LCH is characterized by the proliferation of Langerhans cells, as determined by morphological and immunohistochemical analysis.1) Most cases of LCH are seen in children although there are some adult cases,2) though adult patients are often misdiagnosed.36) First time, we had rarely considered LCH because this patient was 44 years old. Among the cases of hypothalamic–pituitary LCH, central diabetes insipidus can be its first manifestation. Several adult hypothalamic–pituitary LCH patients were reported to present central diabetes insipidus as first symptom.9,10) Thus, we should have considered LCH at first time she came to our hospital.

The initial diagnosis of the pituitary stalk lesion was gangliocytoma. This tumor in sellar region is likely to be associated with pituitary adenoma.11) The histopathological diagnosis of LCH is difficult because the lesion contains varying Langerhans cells. The stage of disease at the time of biopsy may be important.8) In this case, MRI taken just before the biopsy of pituitary stalk showed that the tumor had regressed, the activity of LCH possibly decreased. We re-evaluated the first biopsy specimens of pituitary stalk after the second skull pathology showed LCH. However, Langerhans cells were not found. LCH shows the variable and multiple pathological patterns. Engelbreith-Holm et al. classified four types: The hyperplastic-proliferative phase, the granuloma phase, the xanthoma phase, and the fibrous phase.7) Langerhans cells which are positive to CD1a and S100 protein may not be detected in the tissue of fibrous phase. In view of the clinical course and histological variations of LCH,7,8) we concluded the pituitary stalk lesion was also LCH mimicking gangliocytoma. Second skull pathological examination showed classical LCH, and immunohistochemical examination showed both CD1a and S100 protein were positive. Osteolytic lesion is a major manifestation of LCH. When LCH does affect the central nervous system, it is most often found in the hypothalamus.12) A biopsy of the pituitary stalk is difficult, as biopsies of this region can cause hypopituitarism. We should carefully determine the best timing of pituitary stalk biopsy.

In 2010, oncogenic BRAF mutation was found in 57% of LCH patient samples.13) LCH is considered as an inflammatory myeloid neoplasm.14) But it has been reported that, in some cases, LCH occurs following chemotherapy, radiotherapy, and head trauma.15,16) One case of LCH occurred after burr hole surgery was reported.17) We assumed that cell activation and stimulation due to craniotomy exacerbated the LCH. In this case, the patient had not complained of back pain prior to her first biopsy. Thus, we had not examined the complete skeletal system. We assume that there had not been an osteolytic lesion before her first craniotomy. The emergence of an osteolytic lesion after her first biopsy led to a diagnosis of LCH.
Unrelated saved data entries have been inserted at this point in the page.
(** What the process shows to the outside: trace lines, object logs, and
    whether it has aborted. *)
Record Process := mkProcess {
  oper_trace : list (string * string);
  object_log : list VrfObjectLogInfo;
  aborted : bool
}.

Definition OPER_TRACE (msg name : string) (p : Process) : Process :=
  mkProcess (oper_trace p ++ [(msg, name)]) (object_log p) (aborted p).
Definition abort (p : Process) : Process :=
  mkProcess (oper_trace p) (object_log p) true.

(** [VrfEntry::DeleteActor::MayDelete]; [table_] is the entry the actor
    belongs to. *)
Definition MayDelete (table_ : VrfEntry) : bool :=
  (* No route entry present, then this VRF can be deleted *)
  true.

(** [VrfEntry::SendObjectLog]. *)
Definition SendObjectLog (event : AgentLogEvent) (vrf : VrfEntry) (p : Process) : Process :=
  let str :=
    match event with
    | ADD => "Addition "
    | DELETE => "Deletion "
    | CHANGE => "Modification "
    | DELETE_TRIGGER => "Deletion Triggered "
    | OTHER_EVENT => ""
    end%string in
  mkProcess (oper_trace p)
    (object_log p ++ [mkVrfObjectLogInfo str (name_ vrf) (id_ vrf)])
    (aborted p).

(** [DeleteActor::Shutdown] and [DeleteActor::Destroy]. *)
Definition Shutdown (vrf : VrfEntry) (p : Process) : Process := p.
Definition Destroy (table_ : VrfEntry) (p : Process) : Process :=
  SendObjectLog DELETE table_ p.

(** The text [DeleteTimeout] assembles. *)
Definition DeleteTimeout_str (vrf : VrfEntry) : string :=
  ("Unicast routes: " +:+ pretty (rt_Size (rt_table_db_ vrf INET4_UNICAST))
   +:+ " Mutlicast routes: " +:+ pretty (rt_Size (rt_table_db_ vrf INET4_MULTICAST))
   +:+ " Layer2 routes: " +:+ pretty (rt_Size (rt_table_db_ vrf LAYER2))
   +:+ " Reference: " +:+ pretty (GetRefCount vrf))%string.

(** [VrfEntry::DeleteTimeout]: [assert(0)] ends the process. *)
Definition DeleteTimeout (vrf : VrfEntry) (p : Process) : Process :=
  let p := OPER_TRACE ("VRF delete failed, " +:+ DeleteTimeout_str vrf) (name_ vrf) p in
  abort p.

Section WithConstants.

(** The constant [VrfEntry::kDeleteTimeout] is declared in vrf.h. *)
Variable kDeleteTimeout : Z.

(** [VrfEntry::StartDeleteTimer]. *)
Definition StartDeleteTimer (vrf : VrfEntry) : VrfEntry :=
  set_delete_timeout_timer_
    (Some (Timer_Start kDeleteTimeout (CreateTimer "VrfDeleteTimer"))) vrf.

(** [VrfEntry::CancelDeleteTimer]; calling it with no timer created is a null
    dereference, which ends the process. *)
Definition CancelDeleteTimer (vrf : VrfEntry) (p : Process) : VrfEntry * Process :=
  match delete_timeout_timer_ vrf with
  | Some t => (set_delete_timeout_timer_ (Some (Timer_Cancel t)) vrf, p)
  | None => (vrf, abort p)
  end.

(** Modelled from the spec: [LifetimeActor::Delete] (base/lifetime.cc) "marks it
    pending". *)
Definition LifetimeActor_Delete (d : DeleteActor) : DeleteActor := mkDeleteActor true.

(** [VrfTable::Delete]. *)
Definition VrfTable_Delete (vrf : VrfEntry) (p : Process) : VrfEntry * Process :=
  let vrf := set_deleter_ (LifetimeActor_Delete (deleter_ vrf)) vrf in
  let vrf := StartDeleteTimer vrf in
  (vrf, SendObjectLog DELETE_TRIGGER vrf p).

(** The tables [VrfTable] keeps beside its entries. *)
Record VrfTable := mkVrfTable {
  entries : gmap string VrfEntry;          (* the partition: live and pending-delete entries *)
  name_tree_ : gset string;
  dbtree_ : RouteTableType -> gset string;
  db_tables : RouteTableType -> gset string  (* route tables registered with the DB *)
}.

Definition erase_at (tt : RouteTableType) (name : string)
    (f : RouteTableType -> gset string) : RouteTableType -> gset string :=
  fun tt' =>
    match tt, tt' with
    | INET4_UNICAST, INET4_UNICAST
    | INET4_MULTICAST, INET4_MULTICAST
    | LAYER2, LAYER2 => f tt' ∖ {[name]}
    | _, _ => f tt'
    end.

(** [VrfTable::OnZeroRefcount]. *)
Definition OnZeroRefcount (vrf : VrfEntry) (t : VrfTable) (p : Process)
  : VrfEntry * VrfTable * Process :=
  if IsDeleted vrf then
    let step tt t :=
      mkVrfTable (entries t) (name_tree_ t)
        (erase_at tt (GetName vrf) (dbtree_ t))
        (erase_at tt (GetName vrf) (db_tables t)) in
    let t := step LAYER2 (step INET4_MULTICAST (step INET4_UNICAST t)) in
    let t := mkVrfTable (entries t) (name_tree_ t ∖ {[GetName vrf]})
               (dbtree_ t) (db_tables t) in
    let '(vrf, p) := CancelDeleteTimer vrf p in
    (vrf, t, p)
  else (vrf, t, p).

(** What can happen to an entry after [Delete]: its timer comes due, or its
    last reference goes away. *)
Inductive event := TimerDue | ZeroRefcount.

(** The timer calls its handler only while running; [DeleteTimeout] returns
    [false], so the timer is not started again. *)
Definition handle (ev : event) (st : VrfEntry * VrfTable * Process)
  : VrfEntry * VrfTable * Process :=
  let '(vrf, t, p) := st in
  if aborted p then st
  else
    match ev with
    | TimerDue =>
        match delete_timeout_timer_ vrf with
        | Some tm =>
            match timer_running tm with
            | Some _ =>
                (set_delete_timeout_timer_ (Some (Timer_Cancel tm)) vrf, t,
                 DeleteTimeout vrf p)
            | None => st
            end
        | None => st
        end
    | ZeroRefcount => OnZeroRefcount vrf t p
    end.

Definition handle_all (evs : list event) (st : VrfEntry * VrfTable * Process)
  : VrfEntry * VrfTable * Process :=
  fold_left (fun st ev => handle ev st) evs st.

(** Modelled from the spec: for an actor that is pending the lifetime manager
    "retries [MayDelete()]; on success it runs [Shutdown()] then [Destroy()]",
    and "[Destroy()] is called exactly once per actor and strictly after all
    outstanding references drop to zero AND [MayDelete()] is true".  [None]:
    no retirement at this attempt. *)
Definition LifetimeManager_retire (vrf : VrfEntry) (p : Process) : option Process :=
  if delete_pending (deleter_ vrf) && (GetRefCount vrf =? 0) && MayDelete vrf
  then Some (Destroy vrf (Shutdown vrf p))
  else None.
In conclusion, LCH should be included as a differential diagnosis even in adult patients, especially who manifest central diabetes insipidus with hypothalamic-pituitary lesion. Besides, osteolytic lesions should be explored systemically before and after surgery in patients with suspected LCH. It is difficult to diagnose LCH histologically when the phase of disease is not active. The changes of lesion size may reflect the activity of LCH. The best timing of biopsy should be considered.

Informed Consent

Informed consent was acquired from the patient.

Conflicts of Interest Disclosure

The authors have no conflict of interest about this manuscript. M.K, T.H, I.S, and R.S are members of the Japan Neurosurgical Society and have registered self-reported COI Disclosure Statement Forms online.